# [Instructions to follow]
Copy every line of the records below that holds the word "returned".

[Dataset entries]
.....
(** Digits in the given radix up to the end of the string. *)
Fixpoint all_digits (radix : Z) (s : jsstring) (acc : Z) : option Z :=
  match s with
  | [] => Some acc
  | u :: rest =>
      match digit_value radix u with
      | Some v => all_digits radix rest (acc * radix + v)
      | None => None
      end
  end.

Fixpoint all_white_space (s : jsstring) : bool :=
  match s with
  | [] => true
  | u :: rest => is_white_space u && all_white_space rest
  end.

(** An optional exponent part, then only white space. *)
Definition exponent_part (s : jsstring) : option Z :=
  match s with
  | 101 :: rest | 69 :: rest =>
      let '(eneg, digits) :=
        match rest with
        | 45 :: r => (true, r)
        | 43 :: r => (false, r)
        | _ => (false, rest)
        end in
      let '(e, n, tail) := take_digits digits 0 0 in
      if (0 <? n) && all_white_space tail
      then Some (if eneg then - e else e) else None
  | _ => if all_white_space s then Some 0 else None
  end.

(** An unsigned decimal literal, then only white space. *)
Definition unsigned_decimal (s : jsstring) : option number :=
  match s with
  | 73 :: 110 :: 102 :: 105 :: 110 :: 105 :: 116 :: 121 :: tail =>
      if all_white_space tail then Some infinity else None
  | _ =>
      let '(i, ni, after_int) := take_digits s 0 0 in
      let '(m, nf, after_frac) :=
        match after_int with
        | 46 :: r =>
            let '(m, n, tail) := take_digits r i ni in (m, n - ni, tail)
        | _ => (i, 0, after_int)
        end in
      if ni + nf =? 0 then None
      else
        match exponent_part after_frac with
        | Some e => Some (of_decimal m (e - nf))
        | None => None
        end
  end.

(** [String.prototype.trim]: white space removed at both ends. *)
Definition trim (s : jsstring) : jsstring :=
  rev (trim_start (rev (trim_start s))).

(** A literal with a radix prefix: at least one digit, and digits only. *)
Definition radix_literal (radix : Z) (digits : jsstring) : number :=
  match digits with
  | [] => nan
  | _ =>
      match all_digits radix digits 0 with
      | Some n => of_Z n
      | None => nan
      end
  end.

(** [Number(string)]: the string, white space around it removed, as a
    numeric literal; the empty string is 0, anything that is no literal
    is NaN. *)
Definition Number_of_string (s : jsstring) : number :=
  let t := trim s in
  match t with
  | [] => zero
  | 48 :: 120 :: digits | 48 :: 88 :: digits => radix_literal 16 digits
  | 48 :: 111 :: digits | 48 :: 79 :: digits => radix_literal 8 digits
  | 48 :: 98 :: digits | 48 :: 66 :: digits => radix_literal 2 digits
  | 45 :: rest =>
      match unsigned_decimal rest with
      | Some x => (- x)%float
      | None => nan
      end
  | 43 :: rest =>
      match unsigned_decimal rest with Some x => x | None => nan end
  | _ => match unsigned_decimal t with Some x => x | None => nan end
  end.

End JsNumber.
Export JsNumber.

(* ================================================================= *)
(** ** JavaScript values and errors *)

#[warnings="-register-all"]
Inductive JsValue :=
| JUndefined
| JNull
| JBool (b : bool)
| JNumber (n : number)
| JString (s : jsstring)
| JArray (elements : list JsValue)
| JObject (members : list (jsstring * JsValue)).

Inductive ErrorClass := SyntaxError | TypeError | PlainError.

Record JsError := mkError { err_class : ErrorClass; err_message : jsstring }.

(** What a [throw] carries: an [Error] object or any other value. *)
Inductive Thrown :=
| ThrownError (e : JsError)
| ThrownValue (v : JsValue).

Definition instanceof_Error (t : Thrown) : bool :=
  match t with ThrownError _ => true | ThrownValue _ => false end.

Definition instanceof_SyntaxError (t : Thrown) : bool :=
  match t with
  | ThrownError e =>
      match err_class e with SyntaxError => true | _ => false end
  | ThrownValue _ => false
  end.

(* ================================================================= *)
(** ** [JSON.parse] *)

Module JSON.

Inductive token :=
| TLBrace | TRBrace | TLBracket | TRBracket | TColon | TComma
| TString (s : jsstring)
| TNumber (n : number)
| TTrue | TFalse | TNull.

(** Where the scanner stands inside a number. *)
Inductive numphase :=
| NSign       (* after the minus sign: a digit must follow *)
| NZero       (* after a leading zero *)
| NInt        (* inside the integer part *)
| NDot        (* after the point: a digit must follow *)
| NFrac       (* inside the fraction *)
| NExp        (* after e or E: a sign or a digit must follow *)
| NExpSign    (* after the sign of the exponent: a digit must follow *)
| NExpDigits. (* inside the exponent *)

Record numacc := mkNum {
  num_neg : bool;      (* a minus sign was read *)
  num_mant : Z;        (* the digits of integer part and fraction *)
  num_scale : Z;       (* how many of them belong to the fraction *)
  num_eneg : bool;     (* the exponent has a minus sign *)
  num_exp : Z          (* the digits of the exponent *)
}.

Definition num_value (a : numacc) : number :=
  negate_if (num_neg a)
    (of_decimal (num_mant a)
       ((if num_eneg a then - num_exp a else num_exp a) - num_scale a)).

Definition num_accepting (p : numphase) : bool :=
  match p with
  | NZero | NInt | NFrac | NExpDigits => true
  | NSign | NDot | NExp | NExpSign => false
  end.

Inductive lstate :=
| LStart
| LString (acc : jsstring)                         (* reversed *)
| LEscape (acc : jsstring)
| LUnicode (acc : jsstring) (value : Z) (needed : nat)
| LNumber (p : numphase) (a : numacc)
| LLiteral (rest : jsstring) (tok : token)
| LFail.

Definition is_digit (u : Z) : bool := (48 <=? u) && (u <=? 57).

Definition is_json_space (u : Z) : bool :=
  (u =? 0x20) || (u =? 0x09) || (u =? 0x0A) || (u =? 0x0D).

Definition hex_value (u : Z) : option Z :=
  if (48 <=? u) && (u <=? 57) then Some (u - 48)
  else if (97 <=? u) && (u <=? 102) then Some (u - 97 + 10)
  else if (65 <=? u) && (u <=? 70) then Some (u - 65 + 10)
  else None.

(** A code unit read between tokens. *)
Definition lex_start (u : Z) : lstate * list token :=
  if is_json_space u then (LStart, [])
  else if u =? 123 then (LStart, [TLBrace])
  else if u =? 125 then (LStart, [TRBrace])
  else if u =? 91 then (LStart, [TLBracket])
  else if u =? 93 then (LStart, [TRBracket])
  else if u =? 58 then (LStart, [TColon])
  else if u =? 44 then (LStart, [TComma])
  else if u =? 34 then (LString [], [])
  else if u =? 45 then (LNumber NSign (mkNum true 0 0 false 0), [])
  else if u =? 48 then (LNumber NZero (mkNum false 0 0 false 0), [])
  else if is_digit u then (LNumber NInt (mkNum false (u - 48) 0 false 0), [])
  else if u =? 116 then (LLiteral (js "rue") TTrue, [])
  else if u =? 102 then (LLiteral (js "alse") TFalse, [])
  else if u =? 110 then (LLiteral (js "ull") TNull, [])
  else (LFail, []).
(** * GuC additional data struct builder and engine-reset isolation selftest

    A shallow embedding of
    - drivers/gpu/drm/i915/intel_guc_ads.c  (module [Ads]),
    - drivers/gpu/drm/i915/selftests/intel_shit.c  (modules [Worker], [Igt]),
    followed by the properties of the descriptor blob, the register
    save/restore lists, the scheduling policies and the selftest verdict. *)

From Stdlib Require Import ZArith Lia.
From stdpp Require Import base option list gmap.

Local Open Scope Z_scope.

(** 32-bit unsigned storage: every [u32] field or local keeps its value
    modulo 2^32. *)
Definition u32 (x : Z) : Z := x mod 2 ^ 32.

(* ================================================================= *)
(** ** intel_guc_ads.c *)

Module Ads.

(** What intel_guc_ads.c takes from the driver's headers (intel_guc_fwif.h,
    intel_lrc.h, i915_reg.h, asm/page.h): constants, register address
    macros and the sizes of the firmware interface structures.  They are
    not part of the translated file, so the embedding is parametric in
    them. *)
Record fwif := {
  PAGE_SHIFT : Z;
  LRC_HEADER_PAGES : Z;
  LRC_PPHWSP_SZ : Z;
  GUC_REGSET_MAX_REGISTERS : Z;
  GUC_MAX_ENGINES_NUM : nat;
  GUC_CLIENT_PRIORITY_NUM : nat;
  GUC_RENDER_ENGINE : nat;
  GUC_MMIO_WHITE_LIST_MAX : nat;
  GUC_S3_SAVE_SPACE_PAGES : Z;
  POLICY_DEFAULT_EXECUTION_QUANTUM_US : Z;
  POLICY_DEFAULT_PREEMPTION_TIME_US : Z;
  POLICY_DEFAULT_FAULT_TIME_US : Z;
  POLICY_DEFAULT_DPC_PROMOTE_TIME_US : Z;
  POLICY_MAX_NUM_WI : Z;
  GUC_REGSET_ENGINERESET : Z;
  GUC_REGSET_SAVE_DEFAULT_VALUE : Z;
  GUC_REGSET_SAVE_CURRENT_VALUE : Z;
  GFX_RUN_LIST_ENABLE : Z;
  GFX_INTERRUPT_STEERING : Z;
  RCS : nat;
  RING_HWS_PGA : Z -> Z;
  RING_MODE_GEN7 : Z -> Z;
  RING_IMR : Z -> Z;
  RING_FORCE_TO_NONPRIV : Z -> nat -> Z;
  sizeof_guc_ads : Z;
  sizeof_guc_policies : Z;
  sizeof_guc_mmio_reg_state : Z
}.

(** *** Firmware interface structures *)

Record guc_policy := {
  execution_quantum : Z;
  preemption_time : Z;
  fault_time : Z;
  policy_flags : Z
}.

Record guc_policies := {
  policy : list (list guc_policy);
  dpc_promote_time : Z;
  is_valid : Z;
  max_num_work_items : Z
}.

Record guc_mmio_reg := {
  offset : Z;
  value : Z;
  flags : Z
}.

Record guc_mmio_regset := {
  registers : list guc_mmio_reg;
  values_valid : Z;
  number_of_registers : Z
}.

Record guc_mmio_white_list := {
  mmio_start : Z;
  offsets : list Z;
  count : Z
}.

Record guc_mmio_reg_state := {
  global_reg : guc_mmio_regset;
  engine_reg : list guc_mmio_regset;
  white_list : list guc_mmio_white_list
}.
(** The leading whitespace-delimited token of [s], if [s] has one. *)
Fixpoint until_space (s : str) : str :=
  match s with
  | [] => []
  | c :: r => if isspace c then [] else c :: until_space r
  end.

Definition leading_token (s : str) : option str :=
  match lstrip s with
  | [] => None
  | c :: r => Some (until_space (c :: r))
  end.

(** Latitude and longitude are both present or both absent. *)
Definition coordinates_paired (b : Business) : Prop :=
  (latitude b = None /\ longitude b = None)
  \/ (latitude b <> None /\ longitude b <> None).

(** Every record of every file written so far satisfies [good]. *)
Definition files_hold (good : Business -> Prop) (s : session) : Prop :=
  forall path rows b, In (path, rows) (files s) -> In b rows -> good b.

(** [m] keeps [files_hold good], and a list it returns holds only good
    records. *)
Definition keeps {A : Type} (good : Business -> Prop)
    (returned : A -> Prop) (m : prog A) : Prop :=
  forall s, files_hold good s ->
    files_hold good (snd (m s))
    /\ forall a, fst (m s) = Normal a -> returned a.

Definition anything {A : Type} (_ : A) : Prop := True.

Definition all_good (good : Business -> Prop) (rows : list Business) : Prop :=
  forall b, In b rows -> good b.

(** ** Sample data *)

Definition div (t : str) : element :=
  {| text := Some t; attributes := [] |}.

Definition img (label : str) : element :=
  {| text := Some []; attributes := [("aria-label"%string, label)] |}.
.....
# [Solution for this problem]
    (returned : A -> Prop) (m : prog A) : Prop :=
    /\ forall a, fst (m s) = Normal a -> returned a.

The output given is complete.